Старая ежиха, чуть приподняв голову, с тревогой глядит на проделки кота-разбойника. Улучив удобный момент, она бесшумно подкатывается к своему беззащитному малышу. Когда же Влас, на какой-то миг отвлеченный от ежика пролетавшей совсем низко пройдохистой сорокой, снова намеревается возобновить «игру», смелая ежиха, устрашающе фыркая, с отчаянной решимостью бросается на кота. И разбойник Влас, не ожидавший такого дерзкого отпора, в смятении прыгает на забор.

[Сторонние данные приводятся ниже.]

(* ===== verification/World.v ===== *)
(** * World: the shared state of one connection, and the monad of the code that
    runs over it.

    A connection, its client senders and their requests share the stores of the
    runtime ([Tokio]), the outbound queue, the response maps
    ([Arc<Mutex<HashMap<..>>>]) and the id counters ([Arc<AtomicI64>]).  A clone of
    an [Arc] is the same location.  Every access to a map under its lock, and every
    atomic update of a counter, is one action. *)

From S2P Require Import Prelude RustStd Serde RequestId Error Message Tokio.

Abbreviation loc := nat.

Record World `{TK : Tokio} : Type := {
  w_tokens : tokens;
  w_channels : channels;
  w_outbound : outbound;
  w_maps : list (gmap RequestId Channel);
  w_counters : list Z;
}.

Section world.
Context `{TK : Tokio}.

Definition with_tokens (s : tokens) (w : World) : World :=
  {| w_tokens := s; w_channels := w_channels w; w_outbound := w_outbound w;
     w_maps := w_maps w; w_counters := w_counters w |}.
Definition with_channels (s : channels) (w : World) : World :=
  {| w_tokens := w_tokens w; w_channels := s; w_outbound := w_outbound w;
     w_maps := w_maps w; w_counters := w_counters w |}.
Definition with_outbound (q : outbound) (w : World) : World :=
  {| w_tokens := w_tokens w; w_channels := w_channels w; w_outbound := q;
     w_maps := w_maps w; w_counters := w_counters w |}.
Definition with_maps (ms : list (gmap RequestId Channel)) (w : World) : World :=
  {| w_tokens := w_tokens w; w_channels := w_channels w; w_outbound := w_outbound w;
     w_maps := ms; w_counters := w_counters w |}.
Definition with_counters (cs : list Z) (w : World) : World :=
  {| w_tokens := w_tokens w; w_channels := w_channels w; w_outbound := w_outbound w;
     w_maps := w_maps w; w_counters := cs |}.

(** Actions over the world. *)
Definition St (A : Type) : Type := World → A * World.

#[export] Instance St_ret : MRet St := λ A a w, (a, w).
#[export] Instance St_bind : MBind St := λ A B f m w, let '(a, w') := m w in f a w'.
#[export] Instance St_fmap : FMap St := λ A B f m w, let '(a, w') := m w in (f a, w').

(** An action of one of the stores. *)
Definition on_tokens {A} (f : tokens → A * tokens) : St A :=
  λ w, let '(a, s) := f (w_tokens w) in (a, with_tokens s w).
Definition on_channels {A} (f : channels → A * channels) : St A :=
  λ w, let '(a, s) := f (w_channels w) in (a, with_channels s w).
Definition on_outbound {A} (f : outbound → A * outbound) : St A :=
  λ w, let '(a, q) := f (w_outbound w) in (a, with_outbound q w).

Definition new_map : St loc := λ w, (length (w_maps w), with_maps (w_maps w ++ [∅]) w).
Definition get_map (l : loc) : St (gmap RequestId Channel) :=
  λ w, (default ∅ (w_maps w !! l), w).
Definition set_map (l : loc) (m : gmap RequestId Channel) : St unit :=
  λ w, ((), with_maps (<[l := m]> (w_maps w)) w).

Definition new_counter (z : Z) : St loc :=
  λ w, (length (w_counters w), with_counters (w_counters w ++ [z]) w).

(** [AtomicI64::fetch_update] with a closure that always gives a value: the value
    before the update. *)
Definition fetch_update (l : loc) (f : Z → Z) : St Z :=
  λ w, let current := default 0%Z (w_counters w !! l) in
       (current, with_counters (<[l := f current]> (w_counters w)) w).

Definition send_outbound (m : Message) : St (result Message unit) := on_outbound (unbounded_send m).
End world.
(** Routing a response keeps the invariant. *)
Lemma route_response_keeps {own} self w resp m self' w' :
  conn_good own self w → route self (MResponse resp) w = ((m, self'), w') → conn_good own self' w'.
Proof.
  intros Hok. unfold route. destruct (resp_id resp) as [id|]; cbn [mbind option_bind].
  2: { run_st. by intros [= <- <- <-]. }
  unfold mbind at 1, St_bind. destruct (response_table self w !! id) as [c|] eqn:Hc.
  - pose proof (deliver_to_map_law _ _ _ _ resp Hok Hc) as Hd.
    destruct (deliver_to_map self id resp w) as [b w1]. destruct Hd as (-> & ? & _).
    run_st. by intros [= <- <- <-].
  - rewrite deliver_to_map_run, Hc. unfold OutgoingRequests_is_pending, OutgoingRequests_complete.
    change (out_pending (outgoing (request_queue self))) with (outgoing_table self).
    destruct (outgoing_table self !! id) as [c|] eqn:Ho.
    2: { run_st. by intros [= <- <- <-]. }
    rewrite bool_decide_eq_true_2 by done. run_st.
    pose proof (complete_law _ _ _ _ resp Hok Ho) as Hlaw. cbv zeta in Hlaw.
    destruct (oneshot_send c resp (w_channels w)) as [x s] eqn:Hs. destruct Hlaw as [? _].
    by intros [= <- <- <-].
Qed.

(** C13: a response is given to the one request that waits for its id: a request
    of a client sender first, else a request of the queue, whose entry is removed;
    a response with no id or that nobody waits for is returned to the caller and
    changes nothing. *)
Theorem route_response self w resp m self' w' :
  conn_ok self w → route self (MResponse resp) w = ((m, self'), w') →
  conn_ok self' w' ∧ w_tokens w' = w_tokens w ∧ w_outbound w' = w_outbound w ∧
  match (id ← resp_id resp; response_table self w !! id), (id ← resp_id resp; outgoing_table self !! id) with
  | Some c, _ =>
    m = ResponseRouted ∧ self' = self ∧ delivered w w' c resp ∧
    ∀ id, resp_id resp = Some id → response_table self' w' = delete id (response_table self w)
  | None, Some c =>
    m = ResponseRouted ∧ delivered w w' c resp ∧ response_table self' w' = response_table self w ∧
    ∀ id, resp_id resp = Some id → outgoing_table self' = delete id (outgoing_table self)
  | None, None => m = ResponseUnknown resp ∧ self' = self ∧ w' = w
  end.
Proof.
  intros Hok. unfold route. destruct (resp_id resp) as [id|]; cbn [mbind option_bind].
  2: { run_st. by intros [= <- <- <-]. }
  unfold mbind at 1, St_bind. destruct (response_table self w !! id) as [c|] eqn:Hc.
  - pose proof (deliver_to_map_law _ _ _ _ resp Hok Hc) as Hd.
    destruct (deliver_to_map self id resp w) as [b w1]. destruct Hd as (-> & ? & ? & ? & ? & ?).
    run_st. intros [= <- <- <-]. split_and!; try done. by intros ? [= <-].
  - rewrite deliver_to_map_run, Hc. unfold OutgoingRequests_is_pending, OutgoingRequests_complete.
    change (out_pending (outgoing (request_queue self))) with (outgoing_table self).
    destruct (outgoing_table self !! id) as [c|] eqn:Ho.
    2: { run_st. by intros [= <- <- <-]. }
    rewrite bool_decide_eq_true_2 by done. run_st.
    pose proof (complete_law _ _ _ _ resp Hok Ho) as Hlaw. cbv zeta in Hlaw.
    destruct (oneshot_send c resp (w_channels w)) as [x s] eqn:Hs. destruct Hlaw as (? & ? & ?).
    intros [= <- <- <-]. split_and!; try done. by intros ? [= <-].
Qed.
End invariant.

Arguments ok_outgoing {TK TL own} self w _.
Arguments ok_response {TK TL own} self w _.
Arguments ok_disjoint {TK TL own} self w _.
Arguments ok_map {TK TL own} self w _.
Arguments ok_shutdown {TK TL own} self w _.
Arguments ok_incoming {TK TL own} self w _.
Arguments ok_distinct {TK TL own} self w _.
Definition sender_ok (s : System) (cs : ClientSender) : Prop :=
  conn_response_map (conn s) = Some (response_map cs) ∧
  drain_alive cs = conn_drain_alive (conn s) ∧ counter_ok cs (world s).

Definition state_ok (cs : ClientSender) (st : TaskState) : Prop :=
  match st with
  | Selecting id cleanup _ => cleanup = PendingResponseGuard_new (response_map cs) id
  | Finished o (Ok r) => ∃ id, o = Some id ∧ resp_id r = Some id
  | _ => True
  end.

Definition drain_gone (d : DrainState) : bool :=
  match d with DrainClosing | DrainStopped => true | _ => false end.

Record sys_ok (s : System) : Prop := {
  sys_conn : tables_ok (conn s) (world s);
  sys_owned : owned (activity s) (response_table (conn s) (world s)) (w_channels (world s))
                    (outgoing_table (conn s));
  sys_senders : ∀ cs, cs ∈ senders s → sender_ok s cs;
  sys_tasks : ∀ i t, tasks s !! i = Some t →
    task_sender t ∈ senders s ∧ state_ok (task_sender t) (task_state t);
  sys_drain : apart (conn s) (world s) (conn_drain_alive (conn s)) ∧
    is_cancelled (w_tokens (world s)) (conn_drain_alive (conn s)) = drain_gone (drain s);
}.

Lemma activity_set_task s i t st w t0 :
  tasks s !! i = Some t0 →
  ∀ j, activity (set_task i (with_state t st) w s) j = act_set (activity s) i (active_state st) j.
Proof.
  intros Hi j. unfold activity, act_set, set_task. cbn [tasks]. case_decide as E; [subst|].
  - rewrite list_lookup_insert_eq by (by eapply lookup_lt_Some). done.
  - by rewrite list_lookup_insert_ne.
Qed.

Выждав минуту-другую, колючая семейка возобновляет свой путь. Поравнявшись с крыльцом, ежи сворачивают в сторону и скрываются под верандой.
Немного погодя я тоже направляюсь к невысокому крылечку с причудливыми узорчатыми балясинами. Положив на ступеньку ветки рябины, сажусь на корточки. И заглядываю под веранду. Ежей и след простыл. Куда же они делись? Не сразу замечаю рядом с ворохом сухой листвы отверстие в завалинке. Терпеливо и чутко прислушиваюсь. Ни звука, ни шороха.
Думаю: «Должно быть, у ежей в завалинке нора. Зимняя нора. Они так спешили… Неужели зиму почуяли?»
В ночь ударил мороз. Подхожу утром к окну, а трава во дворике вся инеем покрыта. Хватаю ватник я выбегаю на крыльцо, тоже все в крупном зернистом инее.
На крыльце стоит ведро с водой. Вечером я забыл внести его на кухню. Вода в ведерке замерзла. Стучу кулаком по толстому кружку, а лед не ломается. Вот это морозец! Не зря спешили вчера в свою теплую нору ежи.
Дышу полной грудью. Воздух ядрен, заборист.
На стоящую у крыльца березу опускается снегирь. Киваю ему, улыбаясь:
— С наступающей зимой, красногрудый!
Вот почему меня всегда тянет осенью в деревню. Здесь прощаешься с летом, здесь раньше, чем в городе, встречаешь зиму.
Апрель в декабре
Как-то в начале ноября вдруг повалил густущий снег. Целый день с неба падали и падали пушистые хлопья — словно белые бабочки.
В ночь ударил мороз. Снег не растаял. А потом в течение недели раза три еще перепадал снежок. И уж думалось: неужто затвердевший сахаристой корочкой снег этот так и не растает? Неужто так прочно, по-хозяйски, водворилась в наших краях зима?
Совсем незаметно подкрался декабрь. Как-то поздним вечером перевертываю листик календаря и слышу: в окно кто-то с яростью бросил горсть дробин. Заглянул за полушторку, а стекла в уличной раме все рябые от прозрачных слезинок. И в каждой слезинке крошечный золотой бусиной отражается уличный фонарь.